By including the styrene-based elastomer of component (A) and / or its hydrogenated product within the above range, the effect of blending other components is sufficiently obtained, and then the heat resistance, oil resistance, and component by component (A) are obtained. The effect of bleeding resistance of the hydrocarbon rubber softener of (B) can be sufficiently obtained, and by containing the hydrocarbon rubber softener of component (B) within the above range, After sufficiently obtaining the blending effect of the components, the effect of improving the flexibility and fluidity due to the component (B) can be obtained.
Further, by including the strain-hardened polypropylene of component (C) within the above range, the effect of improving oil resistance can be sufficiently obtained while sufficiently obtaining the blending effect of other components.

[Other ingredients]
In the thermoplastic elastomer composition of the present invention, other components other than the components (A) to (C) (in the present specification, simply referred to as “other components” as long as the object of the present invention is not impaired. May be referred to as “.”). Examples of other components include resins and elastomers other than the components (A) and (C) (in the present specification, these may be collectively referred to as “other resins”) and various additives.

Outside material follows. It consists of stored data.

(* ===== verification/KVisible.v ===== *)
(** Whether an entry is visible can always be found out: over the entries of a menu
    tree [menu_is_visible] ends, and it leaves the tree as it is. *)
From S2P Require Import Prelude CText KExpr KSym KSymFacts KConf KConfFacts KSymKeep KMenu KParse KMenuFacts.
Local Open Scope list_scope.

(** The loop of [menu_is_visible] over the entries of a list. *)
Definition some_visible (n : nat) (s : symref) :=
  fix children (k : nat) (c : option menuref) : KM bool :=
    match k, c with
    | _, None => mret false
    | O, _ => pnofuel
    | S k, Some c =>
        ok ← menu_is_visible n c;
        if ok : bool then or_flags s SYMBOL_DEF_USER;; mret true
        else e ← get_menu c; children k (m_next e)
    end.

Lemma settled_ret {A} (a : A) : settled (mret a).
Proof. apply settled_aside. quietly. Qed.
Lemma settled_get_menu m : settled (get_menu m).
Proof. apply settled_aside. unfold get_menu. quietly. Qed.
Lemma settled_calc_value s : settled (sym_calc_value s).
Proof. intros k. apply wp_calc_value. Qed.
Lemma settled_get_sym s : settled (get_sym s).
Proof. apply settled_aside. unfold get_sym. quietly. Qed.
Create HintDb settled discriminated.
#[local] Hint Resolve settled_ret settled_calc_value settled_get_sym settled_string_value : settled.
Lemma settled_calc_expr e : settled (calc_expr sym_calc_value e).
Proof.
  induction e; cbn [calc_expr]; repeat (apply settled_bind; [solve [auto with settled]|intros ?]);
    auto with settled.
Qed.
Lemma settled_expr_value e : settled (expr_calc_value e).
Proof. destruct e; [apply settled_calc_expr|apply settled_ret]. Qed.
Lemma settled_tame {A} (m : KM A) : tame m -> (forall k, wp m (fun _ _ => True) k) -> settled m.
Proof. intros Ht Hm k. by apply wp_tame. Qed.
Lemma settled_modify f : (forall k, pointers (f k) = pointers k) -> settled (pmodify f).
Proof. intros Hf k. by apply wp_modify. Qed.
Lemma settled_lift {A} (o : option A) : settled (plift o).
Proof. intros k. apply wp_lift. done. Qed.
Lemma settled_mod_sym s f : settled (mod_sym s f).
Proof. apply settled_tame; [apply tame_mod_sym|]. intros k. by apply wp_mod_sym. Qed.
Lemma settled_prompt_prop p : settled (prompt_prop p).
Proof. destruct p; [|apply settled_ret]. apply settled_bind; [apply settled_get_sym|intros]. apply settled_lift. Qed.
Lemma settled_prompt_visible m y p : settled (prompt_visible m y p).
Proof.
  unfold prompt_visible. destruct y as [s|].
  - apply settled_bind; [apply settled_calc_value|intros _].
    apply settled_bind; [apply settled_prompt_prop|intros q]. apply settled_ret.
  - apply settled_bind; [apply settled_prompt_prop|intros q].
    apply settled_bind; [apply settled_expr_value|intros t].
    apply settled_bind; [|intros _; apply settled_ret].
    destruct p; [apply settled_mod_sym|]. apply settled_modify. intros k. apply stable_own.
Qed.

(** ** The entries of a list *)

Lemma wp_get_menu (Q : menu -> kstate -> Prop) m l k : pointers k !! m = Some l ->
  (forall e, links_of e = l -> Q e k) -> wp (get_menu m) Q k.
Proof.
  intros E H. unfold get_menu. apply wp_bind, wp_get, wp_lift. intros e He. apply H.
  unfold pointers in E. rewrite lookup_fmap, He in E. by injection E.
Qed.
(** [m] ends from every state with the pointers [sk]. *)
Definition ends {A} (sk : gmap menuref links) (m : KM A) : Prop :=
  forall k, pointers k = sk -> wp m (fun _ k' => pointers k' = sk) k.
Lemma ends_bind {A B} sk (m : KM A) (f : A -> KM B) : ends sk m -> (forall a, ends sk (f a)) -> ends sk (m ≫= f).
Proof. intros Hm Hf k Hk. apply wp_bind. eapply wp_mono; [by apply Hm|]. cbn beta. intros a k' Hk'. by apply Hf. Qed.
Lemma ends_settled {A} sk (m : KM A) : settled m -> ends sk m.
Proof. intros Hm k <-. apply Hm. Qed.
Lemma ends_get_menu {B} sk m l (f : menu -> KM B) : sk !! m = Some l -> (forall e, links_of e = l -> ends sk (f e)) ->
  ends sk (get_menu m ≫= f).
Proof. intros E Hf k Hk. apply wp_bind. eapply wp_get_menu; [by rewrite Hk|]. intros e He. by apply Hf. Qed.

(** One entry, given that the loop over its list ends. *)
Lemma visible_step sk n m l : sk !! m = Some l ->
  (forall s, ends sk (some_visible n s n (l_list l))) -> ends sk (menu_is_visible (S n) m).
Proof.
  intros E Hc. cbn [menu_is_visible]. eapply ends_get_menu; [done|]. intros e He.
  destruct (m_prompt e) as [p|]; [|apply ends_settled, settled_ret].
  apply ends_bind; [apply ends_settled; destruct (m_visibility e); [apply settled_expr_value|apply settled_ret]|intros v].
  destruct (is_tri v Tno); [apply ends_settled, settled_ret|].
  apply ends_bind; [apply ends_settled, settled_prompt_visible|intros t].
  destruct (negb _); [apply ends_settled, settled_ret|].
  destruct (m_sym e) as [s|]; [|apply ends_settled, settled_ret].
  apply ends_bind; [apply ends_settled, settled_get_sym|intros y].
  destruct (is_tri _ _); [apply ends_settled, settled_ret|].
  replace (m_list e) with (l_list l) by (by rewrite <- He). exact (Hc s).
Qed.
Lemma visible_forest sk pp s f : forall n k, seg sk pp f None ->
  (length (preorder f) <= n)%nat -> (length (preorder f) <= k)%nat -> ends sk (some_visible n s k (first f)).
Proof.
  revert pp s. induction f as [|m c IHc r IHr]; intros pp s n k Hs Hn Hk.
  - destruct k; apply ends_settled, settled_ret.
  - destruct Hs as (E & Hc & Hr). cbn [preorder length] in Hn, Hk. rewrite length_app in Hn, Hk.
    destruct n as [|n]; [lia|]. destruct k as [|k]; [lia|]. cbn [some_visible first].
    apply ends_bind.
    + eapply visible_step; [exact E|]. intros s'. cbn [l_list]. eapply (IHc (Some m)); [done|lia..].
    + intros [|]; [apply ends_bind; [apply ends_settled, settled_mod_sym|intros; apply ends_settled, settled_ret]|].
      eapply ends_get_menu; [exact E|]. intros e He. replace (m_next e) with (first r) by
        (apply (f_equal l_next) in He; cbn in He; by rewrite first_or_None in He).
      eapply IHr; [done|lia..].
Qed.

(** The list of an entry of a forest. *)
Lemma seg_below sk pp f x m : seg sk pp f x -> m ∈ preorder f ->
  exists p c n, sk !! m = Some (mkLinks p (first c) n) /\ seg sk (Some m) c None /\
                (length (preorder c) < length (preorder f))%nat.
Proof.
  revert pp x. induction f as [|m0 c IHc r IHr]; intros pp x Hs Hm; [by apply elem_of_nil in Hm|].
  destruct Hs as (E & Hc & Hr). cbn in Hm |- *. rewrite length_app.
  apply elem_of_cons in Hm as [->|[Hm|Hm]%elem_of_app].
  - exists pp, c, (first_or r x). split_and!; [done..|lia].
  - destruct (IHc _ _ Hc Hm) as (p & c' & n & ? & ? & ?). exists p, c', n. split_and!; [done..|lia].
  - destruct (IHr _ _ Hr Hm) as (p & c' & n & ? & ? & ?). exists p, c', n. split_and!; [done..|lia].
Qed.

(** The pointers make a tree with the entries [ms], the root first. *)
Definition tree_of (sk : gmap menuref links) (f : forest) : Prop :=
  seg sk None (Entry rootmenu f Leaf) None /\ NoDup (rootmenu :: preorder f).
Lemma menu_tree_of k f : menu_tree k f <-> tree_of (pointers k) f.
Proof.
  unfold menu_tree, tree_of, pointers. rewrite linked_seg. cbn [seg first_or]. rewrite lookup_fmap. split.
  - intros ((root & -> & El & En & Ep) & L & N). split_and!; try done. cbn. unfold links_of. by rewrite El, En, Ep.
  - intros ((E & L & _) & N). split_and!; try done. destruct (menus k !! rootmenu) as [root|]; [|done].
    injection E as Ep El En. by exists root.
Qed.
Lemma visible_menu_ends sk f m : tree_of sk f -> m ∈ rootmenu :: preorder f -> ends sk (visible_menu m).
Proof.
  intros [Hs N] Hm k Hk. unfold visible_menu. apply wp_bind, wp_get.
  assert (Hz : size (menus k) = size sk) by (rewrite <- Hk; unfold pointers; by rewrite map_size_fmap).
  assert (Hl : (length (rootmenu :: preorder f) <= size sk)%nat).
  { pose proof (seg_size _ _ _ _ Hs) as H. cbn [preorder] in H. rewrite app_nil_r in H. by apply H. }
  assert (Hm' : m ∈ preorder (Entry rootmenu f Leaf)) by (cbn; by rewrite app_nil_r).
  destruct (seg_below _ _ _ _ _ Hs Hm') as (p & c & n & E & Hc & Hn).
  cbn [preorder length] in Hn. rewrite app_nil_r in Hn. cbn [length] in Hl. rewrite Hz.
  eapply visible_step; [exact E|  |done]. intros s. cbn [l_list]. apply (visible_forest _ (Some m)); [done|lia..].
Qed.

  Other resins that can be contained in the thermoplastic elastomer composition of the present invention include polyolefin resins (excluding those corresponding to the above component (C)), polyester resins, polyamide resins, styrene resins (however, the above components). (Except those that fall under (A)), resins such as acrylic resin, polycarbonate resin, polyvinyl chloride resin, ethylene / propylene copolymer rubber (EPM), ethylene / propylene / non-conjugated diene copolymer rubber (EPDM) Olefin elastomers such as ethylene / butene copolymer rubber (EBM) and ethylene / propylene / butene copolymer rubbers; polyamide elastomers such as polyamide / polyol copolymers; polyvinyl chloride elastomers and polybutadiene elastomers, and their water Modified with additives, acid anhydrides, etc. Those obtained by introducing a polar functional group, further grafting of other monomer, such as those obtained by polymerizing a random and / or block copolymers and the like. Other resins mentioned above may contain only one type or two or more types.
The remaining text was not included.